And so she, she used this example and I was blown away because I'm like I have said, I can't imagine so many times. But in actuality, it blew my mind that I was preventing connection by not even thinking about how, how to imagine how they're feeling like, I can imagine that is that has to be really hard for you. And like, what is that like? And, so that was just a really neat example.

Yeah. Yeah. Definitely.

Yeah, that's interesting. You say that because even just talking about it right now, it's almost like this closed door versus this open door. So it's a possibility, even though you might not have gone through the same thing, but it's a possibility of relating versus maybe like, I literally don't even know what you're feeling because I can't even imagine. And that's okay and you don't. We all know that you haven't gone through the same thing. But. Yeah. It even just you saying that opens up a different understanding.

And with remodeling, we can imagine that.

We actually do know what you’re feeling.

One hundred percent.

I have seen it happen a lot.

You’re not alone.

I’ve been in the same situation.

Well, I'm talking to a client about something and I'm like, yeah, I don't know what that means.

I have no idea.


That sounds rough.

Yeah and that's psychology. It really, every person has, you know, there's different psychological facts that are inherently true with most adults, most people in the world. And it really is that most of them want to feel connected and understood.

Would you say that this tactic or understanding could be applicable in other roles too? So we talk about sales. We talk about project management, which is very client facing. How do you see it working in other roles?

Even materials coordinator, I mean, construction manager, they materials coordinator is, you know, dealing with clients as well as other people in the industry who they're ordering from and trying to get answers from.
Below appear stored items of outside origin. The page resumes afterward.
Class S3Client (S3 : Type) : Type :=
  s3_copy_object : CopyRequest -> S3 -> copy_result * S3.

Section Relay.

Context {decoder : JsonDecoder} {S3 : Type} {client : S3Client S3}.

(** What the program can read and change outside its own variables:
    [os.environ], the storage service, the log, and the calls of
    [copy_object] made so far (oldest first). *)
Record World : Type := {
  environ : gmap string string;
  s3 : S3;
  log : list (level * message);
  copy_calls : list CopyRequest
}.

Definition add_log (lv : level) (msg : message) (w : World) : World :=
  {| environ := environ w; s3 := s3 w;
     log := log w ++ [(lv, msg)]; copy_calls := copy_calls w |}.

Definition add_call (req : CopyRequest) (s' : S3) (w : World) : World :=
  {| environ := environ w; s3 := s';
     log := log w; copy_calls := copy_calls w ++ [req] |}.

Definition logger (lv : level) (msg : message) : M World unit :=
  modify (add_log lv msg).

(** [os.environ[name]]. *)
Definition os_environ (name : string) : M World string :=
  fun w =>
    match environ w !! name with
    | Some x => (Returned x, w)
    | None => (Raised (KeyError name), w)
    end.

(** [s3_client.copy_object(...)]. *)
Definition s3_client_copy_object (req : CopyRequest) : M World unit :=
  fun w =>
    let (r, s') := s3_copy_object req (s3 w) in
    let w' := add_call req s' w in
    match r with
    | CopyDone => (Returned tt, w')
    | CopyClientError code => (Raised (ClientError code), w')
    | CopyFailed name => (Raised (OtherError name), w')
    end.

(** *** [copy_s3_object] *)

Definition copy_s3_object (source_bucket source_key : value) : M World unit :=
  destination_bucket <- os_environ "DESTINATION_BUCKET" ;;
  try_except
    (logger INFO (MsgCopying source_bucket source_key destination_bucket) ;;
     s3_client_copy_object
       {| CopySource := (source_bucket, source_key);
          Bucket := destination_bucket;
          Key := source_key;
          MetadataDirective := "COPY" |} ;;
     logger INFO (MsgCopied source_key))
    (fun e =>
       match e with
       | ClientError error_code =>
           if String.eqb error_code "NoSuchKey"
           then logger WARNING (MsgNotFound source_key)
           else (logger ERROR (MsgErrorCopying source_key e) ;; raise e)
       | _ =>
           logger ERROR (MsgUnexpectedErrorCopying source_key e) ;; raise e
       end).

(** *** [lambda_handler] *)

(** The handler's frame: the world and the two local counters. *)
Record Frame : Type := {
  world : World;
  success_count : nat;
  error_count : nat
}.

Definition set_world (w' : World) (fr : Frame) : Frame :=
  {| world := w'; success_count := success_count fr;
     error_count := error_count fr |}.

Definition add_success (fr : Frame) : Frame :=
  {| world := world fr; success_count := success_count fr + 1;
     error_count := error_count fr |}.

Definition add_error (fr : Frame) : Frame :=
  {| world := world fr; success_count := success_count fr;
     error_count := error_count fr + 1 |}.

(** Run a statement of the world in the handler's frame. *)
Definition in_world {A} (m : M World A) : M Frame A :=
  fun fr => let (r, w') := m (world fr) in (r, set_world w' fr).

(** [success_count += 1] and [error_count += 1]. *)
Definition incr_success : M Frame unit := modify add_success.
Definition incr_error : M Frame unit := modify add_error.

(** [json.loads(x)]: [x] is a value of the event. *)
Definition loads (x : value) : outcome value :=
  match x with
  | VStr s =>
      match json_loads s with
      | Some v => Returned v
      | None => Raised JSONDecodeError
      end
  | _ => Raised TypeError
  end.

(** The body of the inner loop, for one [s3_record]. *)
Definition process_s3_record (s3_record : value) : M Frame unit :=
  event_source <- eval (get s3_record "eventSource" VNone) ;;
  if eq_str event_source "aws:s3" then
    bucket_name <- eval (obind (obind (getitem s3_record "s3")
                                  (fun x => getitem x "bucket"))
                           (fun x => getitem x "name")) ;;
    object_key <- eval (obind (obind (getitem s3_record "s3")
                                 (fun x => getitem x "object"))
                          (fun x => getitem x "key")) ;;
    in_world (copy_s3_object bucket_name object_key) ;;
    incr_success
  else ret tt.

(** [json.loads(record['body'])]. *)
Definition message_body_of (record : value) : outcome value :=
  obind (getitem record "body") loads.

(** The [try] block, for one [record] of the event. *)
Definition process_message (record : value) : M Frame unit :=
  message_body <- eval (message_body_of record) ;;
  has_records <- eval (contains "Records" message_body) ;;
  if (has_records : bool) then
    s3_records <- eval (obind (getitem message_body "Records") iter) ;;
    for_each s3_records process_s3_record
  else
    bucket_name <- eval (obind (get message_body "bucket" (VDict []))
                           (fun x => get x "name" VNone)) ;;
    object_key <- eval (obind (get message_body "object" (VDict []))
                          (fun x => get x "key" VNone)) ;;
    if truthy bucket_name && truthy object_key then
      in_world (copy_s3_object bucket_name object_key) ;;
      incr_success
    else
      in_world (logger WARNING (MsgUnexpectedFormat message_body)) ;;
      incr_error.

(** What the [except Exception as e] clause does to the frame. *)
Definition caught (e : exn) (fr : Frame) : Frame :=
  add_error (set_world (add_log ERROR (MsgErrorProcessing e) (world fr)) fr).

(** The [except Exception as e] clause. *)
Definition on_exception (e : exn) : M Frame unit :=
  in_world (logger ERROR (MsgErrorProcessing e)) ;;
  incr_error.

(** The [try] statement of the outer loop, for one [record]. *)
Definition handle_record (record : value) : M Frame unit :=
  try_except (process_message record) on_exception.

Definition lambda_handler (event : value) : M World Response :=
  n <- eval (obind (get event "Records" (VList [])) len) ;;
  logger INFO (MsgProcessing n) ;;
  records <- eval (obind (get event "Records" (VList [])) iter) ;;
  fun w =>
    let (r, fr) := for_each records handle_record
                     {| world := w; success_count := 0; error_count := 0 |} in
    match r with
    | Raised e => (Raised e, world fr)
    | Returned _ =>
        (logger INFO (MsgComplete (success_count fr) (error_count fr)) ;;
         ret {| statusCode := 200;
                body := json_dumps_counts (success_count fr) (error_count fr) |})
          (world fr)
    end.

(** *** [validate_s3_notification] *)

(** [a and b], where [b] is evaluated only when [a] is true. *)
Definition and_then (a : outcome bool) (b : outcome bool) : outcome bool :=
  obind a (fun x => if (x : bool) then b else Returned false).

(** The test of the [if] in the loop, for one [record]. *)
Definition valid_s3_record (record : value) : outcome bool :=
  and_then (obind (get record "eventSource" VNone)
              (fun x => Returned (eq_str x "aws:s3")))
  (and_then (contains "s3" record)
  (and_then (obind (getitem record "s3") (contains "bucket"))
            (obind (getitem record "s3") (contains "object")))).
(** A tree the clean-up has left is left as it is by the clean-up. *)
Lemma cleanup_again (fs fs' : node) (target : path) :
  wf fs = true -> cleanup fs target = Some fs' -> cleanup fs' target = Some fs'.
Proof.
  intros Hwf H. destruct (cleanup_keeps _ _ _ Hwf H) as [Hwf' _].
  destruct (lookup fs target) as [t|] eqn:Hl.
  - rewrite (cleanup_graft _ _ _ Hwf Hl) in H. injection H as H.
    pose proof (graft_lookup target fs t (prune t) Hl) as Hl'.
    rewrite H in Hl'.
    rewrite (cleanup_graft _ _ _ Hwf' Hl'), prune_idem. f_equal.
    now apply graft_id.
  - unfold cleanup, walk_up_from in H. rewrite Hl in H. cbn in H.
    injection H as <-. unfold cleanup, walk_up_from. now rewrite Hl.
Qed.

Lemma dest_under (fs : node) (target r p : path) (f g : file) :
  lookup_file fs (target ++ r) = Some f ->
  under target p -> lookup_file fs p = Some g ->
  under target (target ++ r).
Proof.
  intros Hf [r' [Hr' ->]] Hg. exists r. split; [|reflexivity].
  intros ->. rewrite app_nil_r in Hf.
  apply lookup_file_some in Hf. apply lookup_file_some in Hg.
  rewrite lookup_app, Hf in Hg. destruct r'; [congruence|discriminate].
Qed.

Lemma reconcile_returned (fs : node) (target_dir : str) (mapping : dict str) :
  o_status (reconcile fs target_dir mapping false) = Returned ->
  exists fs1 evs n,
    move_loop false (resolve target_dir)
              (build_index fs (resolve target_dir)) mapping fs
    = (Returned, fs1, evs, n)
    /\ cleanup fs1 (resolve target_dir)
       = Some (o_fs (reconcile fs target_dir mapping false)).
Proof.
  unfold reconcile.
  destruct (move_loop false _ _ mapping fs) as [[[st fs1] evs] n].
  destruct st; [|discriminate].
  destruct (cleanup fs1 (resolve target_dir)) as [fs2|] eqn:Hc; [|discriminate].
  intros _. exists fs1, evs, n. split; [reflexivity|exact Hc].
Qed.

Lemma reconcile_noop (fs : node) (target_dir : str) (mapping : dict str) :
  move_loop false (resolve target_dir)
            (build_index fs (resolve target_dir)) mapping fs
  = (Returned, fs, [], 0) ->
  cleanup fs (resolve target_dir) = Some fs ->
  reconcile fs target_dir mapping false
  = mkOutcome Returned fs
      [EvIndexing target_dir; EvMatching; EvCleaning; EvSyncDone 0].
Proof. intros H1 H2. unfold reconcile. rewrite H1, H2. reflexivity. Qed.
(** * The genai notebooks: a shallow embedding and its properties

    The repository holds two Jupyter notebooks,
    [llm_parameter_eff_fine_tuning.ipynb] (LoRA fine-tuning of DistilBERT
    on MultiNLI) and [custom_chatbot_langchain.ipynb] (a retrieval-augmented
    chatbot).  Both are straight-line Python scripts over external
    libraries.  The embedding below keeps the Python of the code cells:

    - a cell is a computation in the monad [Py], which threads the
      observable history of the kernel (lines printed, library calls made,
      and the one mutable object the notebooks create that outlives a call)
      and may stop with an exception;
    - a call into an external library is the primitive [call]: it records
      the call and returns what the library returned, which is read from an
      environment [Lib] of library functions;
    - the functions defined in the notebooks ([show_one_example_per_label],
      [preprocess_function], [compute_metrics],
      [chatbot_without_customization], [chatbot_with_langchain]) and the
      cells themselves are transcribed statement by statement. *)

From Stdlib Require Import ZArith QArith List String Lia Sorted.

#[local] Set Warnings "-abstract-large-number".
From stdpp Require Import base gmap sets list strings pretty.

Open Scope Z_scope.

(** ** Python values and exceptions *)

(** The exception classes that can reach the model: the three raised by
    Python's own indexing and attribute access, and any class raised inside
    a library.  The notebooks define no exception class. *)
Inductive exn :=
  | IndexError
  | KeyError
  | AttributeError
  | LibraryError (cls : string).

(** The line feed, which Rocq's string literals cannot escape. *)
Definition nl : string := String (Ascii.ascii_of_nat 10) "".

(** ** What a run leaves behind *)

(** The entry points of the external libraries that the notebooks reach,
    with the arguments that the properties below speak about. *)
Inductive libcall :=
  (* datasets *)
  | load_dataset (name : string)
  | Dataset_select
  | Dataset_next
  | Dataset_map (split : string)
  (* transformers *)
  | AutoTokenizer_from_pretrained (name : string)
  | tokenizer_call
  | AutoModelForSequenceClassification_from_pretrained (name : string) (num_labels : Z)
  | Module_to (device : string)
  | Trainer_init (output_dir : string)
  | Trainer_prediction_loop
  | Trainer_training_epoch (epoch : nat)
  | Trainer_save_checkpoint (output_dir : string) (epoch : nat)
  | Trainer_load_best_model (output_dir : string)
  (* torch, scikit-learn *)
  | torch_cuda_is_available
  | torch_argmax
  | sk_f1_score
  | sk_precision_score
  | sk_recall_score
  (* peft *)
  | get_peft_model
  | print_trainable_parameters
  | PeftModel_save_pretrained (directory : string)
  (* dotenv, os, pandas *)
  | load_dotenv
  | os_getenv (name : string)
  | pd_read_csv (path : string)
  | DataFrame_setitem (column : string)
  (* langchain, openai *)
  | DataFrameLoader_load (page_content_column : string)
  | OpenAIEmbeddings_init
  | embed_documents (texts : list string)
  | FAISS_index
  | ChatOpenAI_init (model_name : string)
  | as_retriever
  | ConversationalRetrievalChain_from_llm
  | chain_invoke (question : string) (chat_history : list (string * string))
  | OpenAI_init
  | chat_completions_create (model : string) (content : string) (max_tokens : Z).
(** The forum database ([User.query], [UploadedFile.query]): tables are
    row lists, [filter_by(...).first()] is the first matching row. *)
Record Database := {
  users : list User.t;
  uploads : list UploadedFile.t
}.

(** The hub database as [db_hub.session] and [Token.query] see it: the
    rows of the token table. *)
Record HubSession := {
  tokens : list Token.t
}.

(** The part of the file system [os.remove] acts on: regular files by
    path, and the paths whose removal the operating system refuses. *)
Record FileSystem := {
  files : gmap string string;
  protected : gset string
}.

Inductive Level := INFO | WARNING | ERROR.

(** ** Collaborators

    Imported names whose code is outside [views.py].  [Form], [ChangeSet]
    and [Reason] are the types of the form objects built by the form
    factories, of [form.as_change()] and of the entries of
    [StopValidation.reasons]. *)
Class Collaborators := {
  Form : Type;
  ChangeSet : Type;
  Reason : Type;
  (* form.validate_on_submit(): the verdict, and the form with its own
     field errors recorded *)
  validate_on_submit : Form → bool * Form;
  as_change : Form → ChangeSet;
  populate_errors : list Reason → Form → Form;
  gettext : string → string;
  url_for : string → list (string * Z) → string;
  has_permission : User.t → string → bool;
  (* hub.utils.get_byond_ckey: the linked account name, if any *)
  get_byond_ckey : User.t → option string;
  (* flask.safe_join: [None] stands for the NotFound it raises *)
  safe_join : string → list string → option string;
  (* secrets.token_hex(nbytes), as a function of the draw number *)
  random_hex : Z → nat → string;
  (* int(s): [None] stands for ValueError *)
  py_int : string → option Z;
  (* str() of the model objects, as used by str.format *)
  str_file : UploadedFile.t → string;
  str_user : User.t → string
}.

Section runtime.
Context `{Collaborators}.

(** Python exceptions that can cross a view. *)
Inductive Exn :=
| StopValidation (reasons : list Reason)
| PersistenceError
| NotFound
| OSError (name : string)
| KeyError (key : string)
| OtherError (name : string).

Inductive Outcome (A : Type) :=
| Return (a : A)
| Raise (e : Exn).
Global Arguments Return {A} a.
Global Arguments Raise {A} e.

(** What a view hands back to the framework. *)
Inductive Response :=
| Template (name : string) (form : Form)
| FileList (name : string) (files : list UploadedFile.t)
| Redirect (location : string).

(** One entry per call to a collaborator that has an effect or reads a
  database, written when the call is made. *)
Inductive Event :=
| Validate (ok : bool)
| Apply_changeset (user : User.t) (change : ChangeSet)
| Populate_errors (reasons : list Reason)
| Log (level : Level) (message : string)
| Flash (message category : string)
| Query_file (file_id : Z)
| Query_user (user_id : Z)
| Has_permission (user : User.t) (permission : string)
| Os_remove (path : string)
| Delete_record (file_id : Z)
| Delete_tokens (key : string)
| Session_add (t : Token.t)
| Session_commit
| Session_refresh (t : Token.t)
| Session_expunge_all.

Record World := {
  db : Database;
  hub : HubSession;
  fs : FileSystem;
  draws : nat;            (* tokens drawn from the random source *)
  form : Form;            (* the view's form object, [self.form] *)
  trace : list Event
}.

(** The request context: [current_user], [request.args] and
    [current_app.config].  Every view class has
    [decorators = [login_required]]: its methods run for a signed-in
    [current_user]. *)
Record Request := {
  current_user : User.t;
  args : list (string * string);
  config : gmap string string
}.

(** *** The monad of view code *)

Definition M (A : Type) : Type := World → Outcome A * World.

Definition ret {A} (a : A) : M A := λ w, (Return a, w).

Definition bind {A B} (m : M A) (k : A → M B) : M B :=
  λ w, match m w with
       | (Return a, w') => k a w'
       | (Raise e, w') => (Raise e, w')
       end.

Definition raise {A} (e : Exn) : M A := λ w, (Raise e, w).

(** [try: m except ...: h]; the handler [h] answers [None] for the
    exceptions no [except] clause matches, which then propagate. *)
Definition try_except {A} (m : M A) (h : Exn → option (M A)) : M A :=
  λ w, match m w with
       | (Return a, w') => (Return a, w')
       | (Raise e, w') =>
           match h e with
           | Some k => k w'
           | None => (Raise e, w')
           end
       end.

Global Instance M_ret : MRet M := @ret.
Global Instance M_bind : MBind M := λ A B k m, bind m k.

Definition gets {A} (f : World → A) : M A := λ w, (Return (f w), w).
Definition modify (f : World → World) : M unit := λ w, (Return tt, f w).

Definition emit (e : Event) : M unit :=
  modify (λ w, {| db := db w; hub := hub w; fs := fs w; draws := draws w;
                  form := form w; trace := trace w ++ [e] |}).

Definition set_db (d : Database) : M unit :=
  modify (λ w, {| db := d; hub := hub w; fs := fs w; draws := draws w;
                  form := form w; trace := trace w |}).

Definition set_hub (h : HubSession) : M unit :=
  modify (λ w, {| db := db w; hub := h; fs := fs w; draws := draws w;
                  form := form w; trace := trace w |}).

Definition set_fs (f : FileSystem) : M unit :=
  modify (λ w, {| db := db w; hub := hub w; fs := f; draws := draws w;
                  form := form w; trace := trace w |}).

Definition set_draws (n : nat) : M unit :=
  modify (λ w, {| db := db w; hub := hub w; fs := fs w; draws := n;
                  form := form w; trace := trace w |}).

Definition set_form (f : Form) : M unit :=
  modify (λ w, {| db := db w; hub := hub w; fs := fs w; draws := draws w;
                  form := f; trace := trace w |}).

(** *** String and request helpers *)

(** [template.format(a, b, ...)] for templates whose only replacement
    fields are the automatic [{}]; every template of [views.py] is
    such a literal and is given as many arguments as it has fields. *)
Fixpoint format (template : string) (fields : list string) : string :=
  match template with
  | EmptyString => EmptyString
  | String "{"%char (String "}"%char rest) =>
      match fields with
      | a :: fields' => a +:+ format rest fields'
      | [] => format rest []
      end
  | String c rest => String c (format rest fields)
  end.
Global Arguments format : simpl never.

(** [request.args.get(key, default, type=int)]: the default when the
    key is absent or when the conversion raises ValueError. *)
Fixpoint args_first (key : string) (l : list (string * string)) : option string :=
  match l with
  | [] => None
  | (k, v) :: l' => if String.eqb k key then Some v else args_first key l'
  end.

Definition args_get_int (req : Request) (key : string) (default : Z) : Z :=
  match args_first key (args req) with
  | None => default
  | Some v => match py_int v with
              | Some n => n
              | None => default
              end
  end.

(** *** The forms and the update handlers *)

(** An update handler works on the forum database only. *)
Record UpdateHandler := {
  apply_changeset : User.t → ChangeSet → Database → Outcome unit * Database
}.

Definition form_validate_on_submit : M bool :=
  f ← gets form;
  let '(ok, f') := validate_on_submit f in
  set_form f';; emit (Validate ok);; mret ok.

Definition form_as_change : M ChangeSet :=
  f ← gets form; mret (as_change f).

Definition form_populate_errors (reasons : list Reason) : M unit :=
  f ← gets form;
  set_form (populate_errors reasons f);; emit (Populate_errors reasons).

Definition handler_apply_changeset (h : UpdateHandler)
    (user : User.t) (change : ChangeSet) : M unit :=
  emit (Apply_changeset user change);;
  d ← gets db;
  let '(r, d') := apply_changeset h user change d in
  set_db d';;
  match r with
  | Return _ => mret tt
  | Raise e => raise e
  end.
End runtime.

(** ** The imported services, under their Python names *)

Module flask.
Section api.
Context `{Collaborators}.

(** [flash(message, category="message")] *)
Definition flash (message category : string) : M unit :=
  emit (Flash message category).

Definition redirect (location : string) : M Response :=
  mret (Redirect location).

(** [flaskbb.utils.helpers.render_template(name, form=self.form)] *)
Definition render_template (name : string) : M Response :=
  f ← gets form; mret (Template name f).

(** [abort(404)] *)
Definition abort_404 {A} : M A := raise NotFound.
End api.
End flask.

Module logger.
Section api.
Context `{Collaborators}.

(** [logger.exception] logs at level ERROR, with the traceback. *)
Definition exception (message : string) : M unit :=
  emit (Log ERROR message).
Definition warn (message : string) : M unit :=
  emit (Log WARNING message).
Definition info (message : string) : M unit :=
  emit (Log INFO message).
End api.
End logger.

(** ** The settings views *)

Module UserSettings.
Section methods.
Context `{Collaborators}.

Record t := { settings_update_handler : UpdateHandler }.

Definition render : M Response :=
  flask.render_template "user/general_settings.html".

Definition redirect : M Response :=
  flask.redirect (url_for "user.settings" []).

Definition get (self : t) : M Response := render.

Definition post (self : t) (req : Request) : M Response :=
  ok ← form_validate_on_submit;
  if ok : bool then
    early ← try_except
      (change ← form_as_change;
       handler_apply_changeset (settings_update_handler self)
         (current_user req) change;;
       mret None)
      (λ e, match e with
            | StopValidation reasons => Some (
                form_populate_errors reasons;;
                r ← render; mret (Some r))
            | PersistenceError => Some (
                logger.exception "Error while updating user settings";;
                flask.flash (gettext "Error while updating user settings") "danger";;
                r ← redirect; mret (Some r))
            | _ => None
            end);
    match early with
    | Some r => mret r
    | None =>
        flask.flash (gettext "Settings updated.") "success";;
        redirect
    end
  else render.
End methods.
End UserSettings.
So if you know, you call up the cabinet vendor and he's having a really rough day, he's having a rough week, rough month. What whatnot. You can, like talk to my vendors and be like, are you really busy right now? You know, what's going on? What other projects are you on so that I can get an understanding and then say, okay, well let's be solution focused.

Let's find a way on when, you know, maybe when you finished with that part, then we can go move forward with this part. But you almost give advice or solutions to them and they do feel heard with that. And then construction manager, I mean, Guy every day is speaking to vendors. He's definitely, I've seen him, obviously talked to them a lot. He's always very empathetic, very caring. He cares about what's going on in their lives. So I really think in any profession, you can always use those tactics or tools to kind of, just be a better project manager. I mean, whatever your role is.

And that, and it almost the relationship with the other person on the other side.

Even coworkers, I mean, if, if you're dealing, if you have a partner that you deal with, And they are, you know, maybe they're having a rough time sometimes if you talk to them about it and kind of get okay, I understand. And then you can bring up work into it, but they feel cared for typically they will be like, get on the ball a little bit.

Yeah. What do you see and maybe you've already answered this, but what do you see clients needing most out of your relationship with them?

To stay organized, keep their calendars updated so that they can see when they're realistically going to be able to be back in this space. Especially if they're living outside of the home. Simply Home is quite different from other construction companies because we do take advantage of tools like Buildertrend. Where we're able to communicate every day with a client, whether they're, you know, hundreds of miles away, overseas on vacation, or if they're just right down the street in the Airbnb, we can have like pictures and let them know the day's progress. What did go on, what didn't go on. And so that's, that's quite unique with Simply Home. And I feel like clients really, really admire that we do that.

Yeah, they enjoy the benefits.



I would say.

Yeah, that's true. And it's funny too when a client notices that you haven't updated, like, if you haven't gotten to it yet, it's still at the end of the day, you're like, okay, I'll get to it. You know, by the end of the day, they'll notice something isn't updated yet. And you're like, whoa, you really are watching this to a tee.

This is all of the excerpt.